Granted, Madoka Magica and Angel Beats aren’t obvious siblings, apart from their upfront fantasy premises. Angel Beats is an afterlife story, in which an amnesiac teen boy finds himself in a strange school where a small student resistance holds out against their deadly class president, the petite, imperturbable girl Angel, who might serve God Himself. Like Madoka Magica, part of Angel Beats’ appeal is the show’s ideas, which frequently take familiar fantasy tropes and twist them around.

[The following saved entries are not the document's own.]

Lemma proof_of_work_loop_never_raises (a : value) (h : string) :
  forall (fuel : nat) (start : Z) (e : exn),
    proof_of_work_loop fuel a h start <> Raises e.
Proof.
  induction fuel as [|fuel IH]; intros start e; [discriminate|].
  cbn [proof_of_work_loop].
  destruct (valid_proof a (VInt start) h); [discriminate | apply IH].
Qed.

Lemma py_item_terminates (v : value) (k : string) :
  py_item v k <> OutOfFuel.
Proof.
  destruct v; try discriminate. cbn. destruct (assoc k d); discriminate.
Qed.

(** The search of [proof_of_work].  When [last_block['proof']] raises,
    the search raises the same exception.  What the search returns is
    never negative, satisfies the predicate for the proof and the hash
    of [last_block], and is the least such integer.  Fuel [n] runs out
    only when none of 0, ..., n - 1 satisfies the predicate. *)
Theorem proof_of_work_sound (fuel : nat) (last_block : value) :
  (forall e : exn,
      py_item last_block "proof" = Raises e ->
      proof_of_work fuel last_block = Raises e)
  /\ (forall p : Z,
         proof_of_work fuel last_block = Returns p ->
         exists a : value,
           py_item last_block "proof" = Returns a
           /\ 0 <= p
           /\ valid_proof a (VInt p) (hash last_block) = true
           /\ forall q, 0 <= q < p ->
                        valid_proof a (VInt q) (hash last_block) = false)
  /\ (proof_of_work fuel last_block = OutOfFuel ->
      exists a : value,
        py_item last_block "proof" = Returns a
        /\ forall q, 0 <= q < Z.of_nat fuel ->
                     valid_proof a (VInt q) (hash last_block) = false).
Proof.
  unfold proof_of_work.
  destruct (py_item last_block "proof") as [a|e|] eqn:Ha; cbn [obind].
  - split; [discriminate|]. split.
    + intros p Hrun. exists a. split; [reflexivity|].
      exact (proof_of_work_loop_sound a _ fuel 0 p Hrun).
    + intros Hrun. exists a. split; [reflexivity|].
      intros q Hq.
      apply (proof_of_work_loop_exhausted a _ fuel 0 Hrun). lia.
  - split; [intros e' [= <-]; reflexivity|].
    split; [discriminate | discriminate].
  - exfalso. exact (py_item_terminates _ _ Ha).
Qed.

Lemma proof_of_work_returns_valid (fuel : nat) (last : value) (p : Z) :
  proof_of_work fuel last = Returns p ->
  exists a : value,
    py_item last "proof" = Returns a
    /\ valid_proof a (VInt p) (hash last) = true.
Proof.
  unfold proof_of_work.
  destruct (py_item last "proof") as [a|e|]; cbn [obind]; try discriminate.
  intros Hrun. exists a. split; [reflexivity|].
  exact (proj1 (proj2 (proof_of_work_loop_sound a _ fuel 0 p Hrun))).
Qed.

Lemma forged_pair_ok (fuel : nat) (l : list value) (last : value)
      (now : spec_float) (pool : list value) (p : Z) :
  proof_of_work fuel last = Returns p ->
  pair_ok last (forged l last now pool p) = Returns true.
Proof.
  intros Hp. destruct (proof_of_work_returns_valid fuel last p Hp)
    as (a & Ha & Hv).
  unfold pair_ok, forged. cbn [py_item assoc String.eqb Ascii.eqb Bool.eqb obind].
  cbn -[hash valid_proof].
  rewrite String.eqb_refl. cbn [negb]. rewrite Ha. cbn [obind].
  rewrite Hv. reflexivity.
Qed.

Lemma pairs_pass_before_snoc (l0 : list value) (last b : value) :
  pairs_pass_before (l0 ++ [last]) (List.length l0) ->
  pair_ok last b = Returns true ->
  pairs_pass_before ((l0 ++ [last]) ++ [b]) (List.length (l0 ++ [last])).
Proof.
  intros Hl Hb n prev cur Hn Hprev Hcur.
  rewrite List.length_app in Hn. cbn [List.length] in Hn.
  destruct (Nat.eq_dec n (List.length l0)) as [->|Hne].
  - rewrite List.nth_error_app1 in Hprev
      by (rewrite List.length_app; cbn; lia).
    rewrite List.nth_error_app2 in Hprev by lia.
    rewrite Nat.sub_diag in Hprev. injection Hprev as <-.
    rewrite List.nth_error_app2 in Hcur
      by (rewrite List.length_app; cbn; lia).
    rewrite List.length_app in Hcur. cbn [List.length] in Hcur.
    replace (S (List.length l0) - (List.length l0 + 1))%nat with 0%nat
      in Hcur by lia.
    injection Hcur as <-. exact Hb.
  - rewrite List.nth_error_app1 in Hprev
      by (rewrite List.length_app; cbn; lia).
    rewrite List.nth_error_app1 in Hcur
      by (rewrite List.length_app; cbn; lia).
    apply (Hl n prev cur); [lia | exact Hprev | exact Hcur].
Qed.

(** A reachable object has a non-empty list for a chain, whose pairs
    all pass and whose blocks are numbered from 1. *)
Lemma mined_well_mined (self : Blockchain) :
  mined self ->
  exists (l0 : list value) (last : value),
    chain self = VList (l0 ++ [last])
    /\ pairs_pass_before (l0 ++ [last]) (List.length l0)
    /\ forall (n : nat) (b : value),
        List.nth_error (l0 ++ [last]) n = Some b ->
        py_item b "index" = Returns (VInt (Z.of_nat n + 1)).
Proof.
  induction 1 as [now | self fuel id now o self' _ IH Hrun].
  - rewrite init_run. exists [], (genesis now). split; [reflexivity|].
    split.
    + intros n prev cur Hn. cbn in Hn. lia.
    + intros [|[|n]] b Hb; cbn in Hb; try discriminate.
      injection Hb as <-. reflexivity.
  - destruct IH as (l0 & last & Hc & Hpass & Hidx).
    destruct self as [c pool ns]. cbn in Hc. subst c.
    rewrite mine_run in Hrun. cbv zeta in Hrun.
    destruct (proof_of_work fuel last) as [p|e|] eqn:Hp.
    2,3: injection Hrun as _ <-; exists l0, last; repeat split; assumption.
    destruct (index <- py_item last "index" ;; py_add_one index)%outcome
      as [v|e|].
    2,3: injection Hrun as _ <-; exists l0, last; repeat split; assumption.
    injection Hrun as _ <-.
    eexists (l0 ++ [last]), _. split; [reflexivity|]. split.
    + apply pairs_pass_before_snoc; [exact Hpass|].
      exact (forged_pair_ok fuel _ last now _ p Hp).
    + intros n b Hb.
      destruct (Nat.lt_ge_cases n (List.length (l0 ++ [last]))) as [Hlt|Hge].
      * rewrite List.nth_error_app1 in Hb by exact Hlt.
        exact (Hidx n b Hb).
      * rewrite List.nth_error_app2 in Hb by exact Hge.
        destruct (n - List.length (l0 ++ [last]))%nat as [|m] eqn:Hm.
        -- injection Hb as <-. cbn [forged py_item assoc String.eqb Ascii.eqb
                                     Bool.eqb].
           cbn -[hash Z.add Z.of_nat]. do 2 f_equal. lia.
        -- destruct m; discriminate.
Qed.

Lemma passing_chain_valid (l0 : list value) (last : value) :
  pairs_pass_before (l0 ++ [last]) (List.length l0) ->
  valid_chain (VList (l0 ++ [last])) = Returns true.
Proof.
  intros Hpass. destruct l0 as [|first l0].
  - reflexivity.
  - cbn [List.app]. rewrite valid_chain_pairs. apply pairs_valid_true.
    cbn [List.app List.length] in Hpass.
    rewrite List.length_app. cbn [List.length].
    replace (List.length l0 + 1)%nat with (S (List.length l0)) by lia.
    exact Hpass.
Qed.

(** The validator accepts every chain made by [__init__] and calls of
    [mine] only. *)
Theorem valid_chain_accepts_mined (self : Blockchain) :
  mined self -> valid_chain (chain self) = Returns true.
Proof.
  intros Hm.
  destruct (mined_well_mined self Hm) as (l0 & last & -> & Hpass & _).
  exact (passing_chain_valid l0 last Hpass).
Qed.

(** In every chain made by [__init__] and calls of [mine] only, the
    block at position [i] has the index [i + 1]; and on such an object
    [new_transaction] returns the number of blocks plus one. *)
Theorem mined_blocks_numbered (self : Blockchain) :
  mined self ->
  (forall (i : Z) (b : value),
      0 <= i ->
      py_index (chain self) i = Returns b ->
      py_item b "index" = Returns (VInt (i + 1)))
  /\ forall (n : Z) (sender recipient amount : value),
      py_len (chain self) = Returns n ->
      fst (new_transaction sender recipient amount self)
      = Returns (VInt (n + 1)).
Proof.
  intros Hm. destruct (mined_well_mined self Hm) as (l0 & last & Hc & _ & Hidx).
  split.
  - intros i b Hi Hb. rewrite Hc in Hb.
    apply py_index_list in Hb; [|exact Hi].
    rewrite (Hidx _ b Hb). do 2 f_equal. lia.
  - intros n sender recipient amount Hn.
    destruct self as [c pool ns]. cbn [chain] in Hc, Hn. subst c.
    unfold new_transaction, last_block, bind, attr, lift,
      set_currentTransactions.
    cbn -[py_index py_item py_add_one].
    rewrite (py_index_last l0 last).
    assert (Hlast : List.nth_error (l0 ++ [last]) (List.length l0)
                    = Some last).
    { rewrite List.nth_error_app2 by lia. rewrite Nat.sub_diag. reflexivity. }
    rewrite (Hidx _ last Hlast). cbn [fst py_add_one].
    cbn [py_len] in Hn. injection Hn as <-.
    rewrite List.length_app. cbn [List.length]. do 2 f_equal. lia.
Qed.

(** On an object whose chain is not a list with a last block, [mine]
    raises before it changes anything. *)
Lemma mine_without_last_block (self : Blockchain) :
  (exists (l0 : list value) (last : value), chain self = VList (l0 ++ [last]))
  \/ forall (fuel : nat) (id : string) (now : spec_float),
      exists e : exn, mine fuel id now self = (Raises e, self).
Proof.
  destruct self as [c pool ns].
  destruct c as [ | b | z | f | s | l | d ];
    try (right; intros fuel id now; eexists;
         unfold mine, last_block, bind, attr, lift; cbn; reflexivity).
  - right. intros fuel id now.
    unfold mine, last_block, bind, attr, lift. cbn -[seq_index].
    destruct (seq_index (list_ascii_of_string s) (-1)); cbn;
      eexists; reflexivity.
  - destruct (list_snoc_cases l) as [-> | (l0 & last & ->)].
    + right. intros fuel id now. eexists.
      unfold mine, last_block, bind, attr, lift. cbn. reflexivity.
    + left. exists l0, last. reflexivity.
Qed.

(** What [mine] leaves, however it ends.  The node set is never
    touched.  The chain is the old one, with one block more when the
    call returns; no block is ever removed or altered.  When the call
    does not return, the pool is the old one, with the reward added when
    the search had ended; when the fuel runs out, nothing has
    changed. *)
Theorem mine_frame (fuel : nat) (id : string) (now : spec_float)
        (self : Blockchain) :
  let o := fst (mine fuel id now self) in
  let self' := snd (mine fuel id now self) in
  nodes self' = nodes self
  /\ match o with
     | Returns _ =>
         exists (l : list value) (block : value),
           chain self = VList l /\ chain self' = VList (l ++ [block])
           /\ currentTransactions self' = []
     | Raises _ =>
         chain self' = chain self
         /\ (currentTransactions self' = currentTransactions self
             \/ currentTransactions self'
                = currentTransactions self ++ [reward id])
     | OutOfFuel => self' = self
     end.
Proof.
  cbv zeta.
  destruct (mine_without_last_block self) as [(l0 & last & Hc) | Hraise].
  - destruct self as [c pool ns]. cbn [chain] in Hc. subst c.
    rewrite mine_run. cbv zeta.
    destruct (proof_of_work fuel last) as [p|e|] eqn:Hp.
    + destruct (index <- py_item last "index" ;; py_add_one index)%outcome
        as [v|e|] eqn:Hi.
      * cbn [fst snd nodes chain currentTransactions].
        split; [reflexivity|]. eexists _, _. repeat split.
      * cbn [fst snd nodes chain currentTransactions].
        split; [reflexivity|]. split; [reflexivity | right; reflexivity].
      * exfalso. unfold obind in Hi.
        destruct (py_item last "index") as [index|e|] eqn:Hidx;
          try discriminate.
        -- destruct index; discriminate.
        -- exact (py_item_terminates _ _ Hidx).
    + cbn [fst snd]. split; [reflexivity|].
      split; [reflexivity | left; reflexivity].
    + cbn [fst snd]. split; reflexivity.
  - destruct (Hraise fuel id now) as (e & ->). cbn [fst snd].
    split; [reflexivity|]. split; [reflexivity | left; reflexivity].
Qed.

In the opening episodes, for example, Angel is set up as a Scary Supernatural Girl, advancing remorselessly on the terrified hero a la Sadako in the Ringu films or a little-girl Terminator, but there’s far more to her than that.
More deeply, Angel Beats and Magica Madoka both play knowing games with their audience, never concealing their manipulations. They’re anime that let you see their tricks (well, some of them), even while seducing you with story. Magica Madoka plays with a definite genre, the magic girl show, initially pretending to be one more of that type. Angel Beasts plays more with tones. Its second episode, for example, has a hilarious Indiana Jones pastiche where the student rebels go down an underground tunnel of death-traps, being sliced or splatted while the survivors brush past (because death’s only temporary in Angel Beats’ world). Then with just the amnesiac boy and the rebel leader left, she tells him a ghastly story about her past, involving child murder, to explain why she fights God.
Angel Beats and Magica Madoka are in the business of wrong-footing viewers (“And you thought it was this kind of anime?”) and changing the plot (“And you thought it was this kind of story?”). In these shows, the viewpoint character may not be the true hero, and the stories don’t come into true focus until their triumphal last scenes, both classics of the form. Finally – and this is something that Angel Beats and Magica Madoka share with Evangelion – they’re titles whose tricksiness plays to both fans and newbies. In other words, they’re anime that a new viewer can “get” just as much as a fan who knows the clichés they subvert.
Angel Beats shifts blithely between emotions, and between different kinds of story, making no effort to hides its manipulations from the viewer; and yet it still manages to be charming, touching and heart-rending. The show’s motored along by genuinely good pop songs; its emotional peaks play up the absurdly contrived scenarios with gusto. Like Lost, Angel Beats packs in mini-stories from the “real” world, from misery memoirs to disaster dramas, and its final outrageous revelation is among the best in anime. Don’t expect it to be “another” Magica Madoka, but if you enjoy twisty journeys and surprise destinations, give Angel Beats a whirl.
Angel Beats is out on UK DVD and Blu-ray from Manga Entertainment.